SWISS-PROT is a curated protein sequence database which strives to provide a high level of annotation, a minimal level of redundancy and high level of integration with other databases. Ongoing genome sequencing projects have dramatically increased the number of protein sequences to be incorporated into SWISS-PROT. Since we do not want to dilute the quality standards of SWISS-PROT by incorporating sequences without proper sequence analysis and annotation, we cannot speed up the incorporation of new incoming data indefinitely. However, as we also want to make the sequences available as fast as possible, we introduced TREMBL (TRanslation of EMBL nucleotide sequence database), a supplement to SWISS-PROT. TREMBL consists of computer-annotated entries in SWISS-PROT format derived from the translation of all coding sequences (CDS) in the EMBL nucleotide sequence database, except for CDS already included in SWISS-PROT. While TREMBL is already of immense value, its computer-generated annotation does not match the quality of SWISS-PROTs. The main difference is in the protein functional information attached to sequences. With this in mind, we are dedicating substantial effort to develop and apply computer methods to enhance the functional information attached to TREMBL entries.

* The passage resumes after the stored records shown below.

(** * react-scan: the notification event tracker

    A shallow embedding of
    [packages/scan/src/core/notifications/event-tracking.ts]:
    the toolbar event store with its overlap scan, the long-pipeline
    sampler, the timing orchestrator and its teardown.

    Conventions of the model.
    - A JavaScript [number] that holds a timestamp or a duration is an
      integer of [Z] (milliseconds).  The source only adds, subtracts and
      compares these numbers, and the model does the same, exactly; the
      rounding of a floating-point sum is outside it.
    - The module-level variables of the file are the fields of one record,
      [World], and every function of the file is a function on worlds.
    - A callback handed to the module from outside (a store listener) is
      opaque: it is a name, and calling it leaves an entry in the world's
      trace.  Callbacks do not re-enter the module while they run. *)

From Stdlib Require Import ZArith List Bool Lia.
From stdpp Require Import base gmap strings list.

Local Open Scope Z_scope.

(** ** Data model *)

(** [TimeoutStage] is declared in [./performance]; this file reads its
    [blockingTimeStart] and calls its [stopListeningForRenders]. *)
Record TimeoutStage := { blockingTimeStart : Z }.

(** [PerformanceEntryChannelEvent] is declared in [./performance]; this file
    reads its [kind] only. *)
Record PerformanceEntryChannelEvent := { entryKind : string }.

(** [FiberRenders] is declared in [./performance]: the accumulator the
    render listener fills, an object used as a map and opaque here. *)
Abbreviation FiberRenders := (gmap string nat).

Record FinalInteraction := {
  detailedTiming : TimeoutStage;
  latency : Z;
  completedAt : Z
}.

(** [meta] of an [InteractionEvent]: [{ ...finalInteraction, kind }]. *)
Record InteractionMeta := {
  metaInteraction : FinalInteraction;
  metaKind : string
}.

(** [meta] of a [LongRenderPipeline]. *)
Record LongRenderMeta := {
  metaLatency : Z;
  metaFiberRenders : FiberRenders;
  metaFps : nat
}.

Inductive EventKind := interaction | long_render.

(** [SlowdownEvent = (InteractionEvent | LongRenderPipeline) & { id }];
    the interval [startAt], [endAt] sits in [data] for both variants. *)
Inductive SlowdownEvent :=
| InteractionEvent (i : string) (s e : Z) (m : InteractionMeta)
| LongRenderPipeline (i : string) (s e : Z) (m : LongRenderMeta).

Definition kind (ev : SlowdownEvent) : EventKind :=
  match ev with
  | InteractionEvent _ _ _ _ => interaction
  | LongRenderPipeline _ _ _ _ => long_render
  end.

Definition id (ev : SlowdownEvent) : string :=
  match ev with
  | InteractionEvent i _ _ _ | LongRenderPipeline i _ _ _ => i
  end.

Definition startAt (ev : SlowdownEvent) : Z :=
  match ev with
  | InteractionEvent _ s _ _ | LongRenderPipeline _ s _ _ => s
  end.

Definition endAt (ev : SlowdownEvent) : Z :=
  match ev with
  | InteractionEvent _ _ e _ | LongRenderPipeline _ _ e _ => e
  end.

(** The record of a completed interaction that the performance-entry feed
    hands over is declared in [./performance]; this file only stores it, so
    it is a name here. *)
Inductive CompletedInteraction := completedInteraction (n : nat).

(** [interactionStatus], lines 40-45. *)
Inductive InteractionStatus :=
| no_interaction
| started (startedAt : Z)
| completed (startedAt endedAt : Z).

(** A listener of the toolbar event store: a function compared by
    reference, hence a name. *)
Abbreviation Listener := nat.

(** What the module does to the outside, in program order. *)
Inductive Effect :=
| AddEventCalled (ev : SlowdownEvent)
    (* actions.addEvent(ev) entered *)
| ListenerCalled (l : Listener) (ev : SlowdownEvent)
    (* listener(event), line 164 *)
| StoreSet (evs : list SlowdownEvent)
    (* set(() => ({ state: { events } })), line 243 and line 258 *)
| ListenForRenders
    (* listenForRenders(accumulatedFiberRendersOverTask), line 298 *)
| RendersUnsubscribed
    (* unSub?.(), line 338 *)
| StopListeningForRenders
    (* finalInteraction.detailedTiming.stopListeningForRenders(), line 374 *).

(** ** Collaborators that are not in this file *)

(** Modelled from the spec: [BoundedArray] of [./performance-utils] is
    missing.  A buffer with a fixed capacity; building one from a sequence
    keeps the last [capacity] items in order. *)
Record BoundedArray (A : Type) := {
  capacity : nat;
  items : list A
}.
Arguments capacity {A} _.
Arguments items {A} _.

(** Modelled from the spec: [new BoundedArray(C)], the empty buffer. *)
Definition newBoundedArray {A} (C : nat) : BoundedArray A :=
  {| capacity := C; items := [] |}.

(** Modelled from the spec: [BoundedArray.fromArray(items, C)]. *)
Definition fromArray {A} (xs : list A) (C : nat) : BoundedArray A :=
  {| capacity := C; items := drop (length xs - C)%nat xs |}.

(** ** The state of the module *)

(** [toolbarEventStore]: [state.events] and the closure's [listeners], a
    JavaScript [Set], which iterates in insertion order and holds a value
    once. *)
Record ToolbarEventStore := {
  events : list SlowdownEvent;
  listeners : list Listener
}.

(** One round of [measure]: what the pending callbacks close over. *)
Record Cycle := {
  startOrigin : Z;
  startTime : Z
}.
(** * throttledDebounce: a shallow embedding and its verified properties

    The JavaScript function [throttledDebounce(options)] closes over ten
    mutable variables and returns a [listener] carrying [cancel], [resume]
    and [bounce].  The embedding keeps one record for the closure variables
    ([State]), one for everything around them ([World]: the context objects
    by identity, the clock read by [(new Date()).getTime()], the pending
    timers of the injected [setTimeout]/[clearTimeout], the record of the
    [options.callback] invocations and the private state of
    [options.controlFunc]), and one function per source function.

    Numbers are integers ([Z]): time stamps in milliseconds and call counts.
    Each invocation of the user callback is recorded with the clock, the
    identity of the context object and its content at that moment.  In
    [triggerBounce] the callback is an observer, user code that does not call
    the returned functions while it runs, and the control function is a
    program that may call [split] on any context object it holds a reference
    to and sees what the call returns.  The functions named [..._calling] are
    the same source functions for a callback and a control function that act
    on the instance while they run, the callback between its invocation
    (line 39) and [reset] (line 40); with user code that leaves the instance
    alone they are the functions without the suffix. *)

From stdpp Require Import base option list gmap.
From Stdlib Require Import ZArith Lia.

Local Open Scope Z_scope.

(** ** Data *)

(** The four strings passed to [triggerBounce]. *)
Inductive Trigger : Type := throttle | debounce | control | global.

(** What [cancel], [resume], [bounce] and [split] return: [true], or nothing
    ([undefined], which is falsy). *)
Inductive jsret : Type := JTrue | JUndefined.

Definition falsy (r : jsret) : Prop := r = JUndefined.

(** The two functions handed to [setTimeoutFunc]. *)
Inductive TimerFunc : Type := feedThrottleTimeout | maxDelayTimeout.

Global Instance Trigger_eq_dec : EqDecision Trigger.
Proof. solve_decision. Defined.

Global Instance TimerFunc_eq_dec : EqDecision TimerFunc.
Proof. solve_decision. Defined.

Section ThrottledDebounce.

(** [Val]: the opaque values of an event's arguments.  [HS]: the private
    state of the control function. *)
Context {Val HS : Type}.

(** The object built by [reset] (lines 63-77).  [splitProp] tells whether the
    object still has its [split] property ([delete context.split]). *)
Record ChainContext : Type := mkContext {
  callCount : Z;
  arguments : option (list Val);
  trigger : option Trigger;
  splitProp : bool
}.

Definition freshContext : ChainContext :=
  {| callCount := 0; arguments := None; trigger := None; splitProp := true |}.

Global Instance ChainContext_inhabited : Inhabited ChainContext :=
  populate freshContext.
Section FindFitsClaims.

Import FindFits FindFitsSamples.
Local Open Scope string_scope.

(** X20.  [find_fits] works with the files of the input folder itself
    when there are any, otherwise with those below it.  It raises
    [AssertionError] exactly when there is none, and the [OSError] of
    [os.path.getmtime] exactly when there are files and the modification
    time of the folder of one of them cannot be read; [folder] is never
    read unassigned.  It prints the warning only when two of the files lie
    in different folders.  When it returns, the new [inputdir] is the
    folder of one of the files, with a separator added unless it ends with
    one; no folder of any of the files was modified later than this one;
    [inputdir_raw] is the folder without its first [len(topdir)]
    characters; [topdir] and [suffix] are as before. *)
Theorem find_fits_outcomes :
  forall (glob glob_recursive : string -> list string)
         (sort_nicely : list string -> list string)
         (getmtime : string -> option Z) (meta : FitsMeta),
    let fnames := found glob glob_recursive sort_nicely meta in
    let r := find_fits glob glob_recursive sort_nicely getmtime meta in
    (glob (inputdir meta ++ "*" ++ suffix meta ++ ".fits") <> [] ->
     fnames = glob (inputdir meta ++ "*" ++ suffix meta ++ ".fits"))
    /\ (snd r = Raises AssertionError <-> fnames = [])
    /\ (snd r = Raises OSError
        <-> exists f, In f fnames /\ getmtime (parent f) = None)
    /\ snd r <> Raises UnboundLocalError
    /\ (fst r <> [] ->
        exists f g, In f fnames /\ In g fnames /\ parent f <> parent g)
    /\ (forall meta', snd r = Returns meta' ->
        exists f t,
          In f fnames
          /\ getmtime (parent f) = Some t
          /\ (forall g, In g fnames ->
                exists t', getmtime (parent g) = Some t' /\ (t' <= t)%Z)
          /\ inputdir meta'
             = (if Os.endswith_sep (parent f) then parent f
                else parent f ++ "/")
          /\ inputdir_raw meta'
             = str_from (String.length (topdir meta)) (parent f)
          /\ topdir meta' = topdir meta
          /\ suffix meta' = suffix meta).
Proof.
  intros glob grec sortn getmtime meta. cbv zeta.
  split.
  { intro H. unfold found.
    destruct (glob (inputdir meta ++ "*" ++ suffix meta ++ ".fits"));
      [congruence | reflexivity]. }
  unfold find_fits.
  generalize (found glob grec sortn meta) as fnames. intro fnames.
  destruct fnames as [|f0 fs].
  { cbn [List.length Nat.eqb fst snd].
    split; [tauto|]. split; [|split; [discriminate|split]].
    - split; [discriminate | intros (f & [] & _)].
    - intro H. now elim H.
    - intros meta' H. discriminate. }
  set (l := f0 :: fs). cbn [List.length Nat.eqb].
  pose proof (unique_In (map parent l)) as I.
  pose proof (unique_several (map parent l)) as V.
  assert (P : forall y, In y (unique (map parent l)) ->
                        exists f, In f l /\ parent f = y).
  { intros y Hy. apply I, in_map_iff in Hy. destruct Hy as (f & E & Hf).
    now exists f. }
  assert (Q : forall f, In f l -> In (parent f) (unique (map parent l)))
    by (intros f Hf; apply I, in_map; exact Hf).
  destruct (unique (map parent l)) as [|x xs] eqn:Eu.
  { exfalso. apply (Q f0). now left. }
  destruct (newest_spec getmtime x xs) as (N1 & N2 & N3).
  destruct (match getmtime x with
            | Some k => max_from getmtime x k xs
            | None => Raises OSError
            end) as [b|e] eqn:Er.
  - destruct (N3 b eq_refl) as (Hb & t & Ht & Hall).
    destruct (P b Hb) as (f & Hf & Ef).
    assert (NoNone : ~ exists g, In g l /\ getmtime (parent g) = None).
    { intros (g & Hg & Hn). destruct (Hall _ (Q g Hg)) as (t' & E' & _).
      congruence. }
    cbn [fst snd FindFits.inputdir].
    split; [split; [destruct (last_char b); discriminate | discriminate]|].
    split; [split; [destruct (last_char b); discriminate | tauto]|].
    split; [destruct (last_char b); discriminate|].
    split.
    { intro H.
      destruct (1 <? List.length (x :: xs))%nat eqn:E1; [|now elim H].
      destruct (proj1 V eq_refl) as (a & c & Ha & Hc & Hac).
      apply in_map_iff in Ha, Hc.
      destruct Ha as (fa & <- & Hfa), Hc as (fc & <- & Hfc).
      now exists fa, fc. }
    intros meta' H.
    destruct (last_char b) as [c|e] eqn:El; [|discriminate].
    injection H as <-. exists f, t. rewrite Ef.
    split; [exact Hf|]. split; [exact Ht|].
    split; [intros g Hg; apply Hall, Q, Hg|].
    unfold Os.endswith_sep. rewrite El.
    destruct (Os.is_sep c); cbn [negb FindFits.inputdir
      FindFits.inputdir_raw FindFits.topdir FindFits.suffix]; repeat split.
  - pose proof (N2 e eq_refl) as ->. cbn [fst snd].
    split; [split; discriminate|].
    split.
    { split; [intros _ | reflexivity].
      destruct (proj1 N1 eq_refl) as (y & Hy & Hn).
      destruct (P y Hy) as (f & Hf & Ef). exists f. now rewrite Ef. }
    split; [discriminate|]. split; [intro H; now elim H|].
    intros meta' H. discriminate.
Qed.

SWISS-PROT是一个经过精心整理的蛋白质序列数据库,致力于提供高水平的注释、最低限度的冗余以及与其他数据库的高度整合。正在进行的基因组测序项目极大地增加了要纳入SWISS-PROT的蛋白质序列数量。由于我们不想通过纳入未经适当序列分析和注释的序列来稀释SWISS-PROT的质量标准,所以我们不能无限制地加快新输入数据的纳入速度。然而,由于我们也希望尽快提供这些序列,我们引入了TREMBL(EMBL核苷酸序列数据库的翻译),作为SWISS-PROT的补充。TREMBL由以SWISS-PROT格式计算机注释的条目组成,这些条目源自EMBL核苷酸序列数据库中所有编码序列(CDS)的翻译,但不包括已包含在SWISS-PROT中的CDS。虽然TREMBL已经具有巨大价值,但其计算机生成的注释与SWISS-PROT的质量不匹配。主要区别在于附加到序列上的蛋白质功能信息。考虑到这一点,我们正在投入大量精力开发和应用计算机方法,以增强附加到TREMBL条目的功能信息。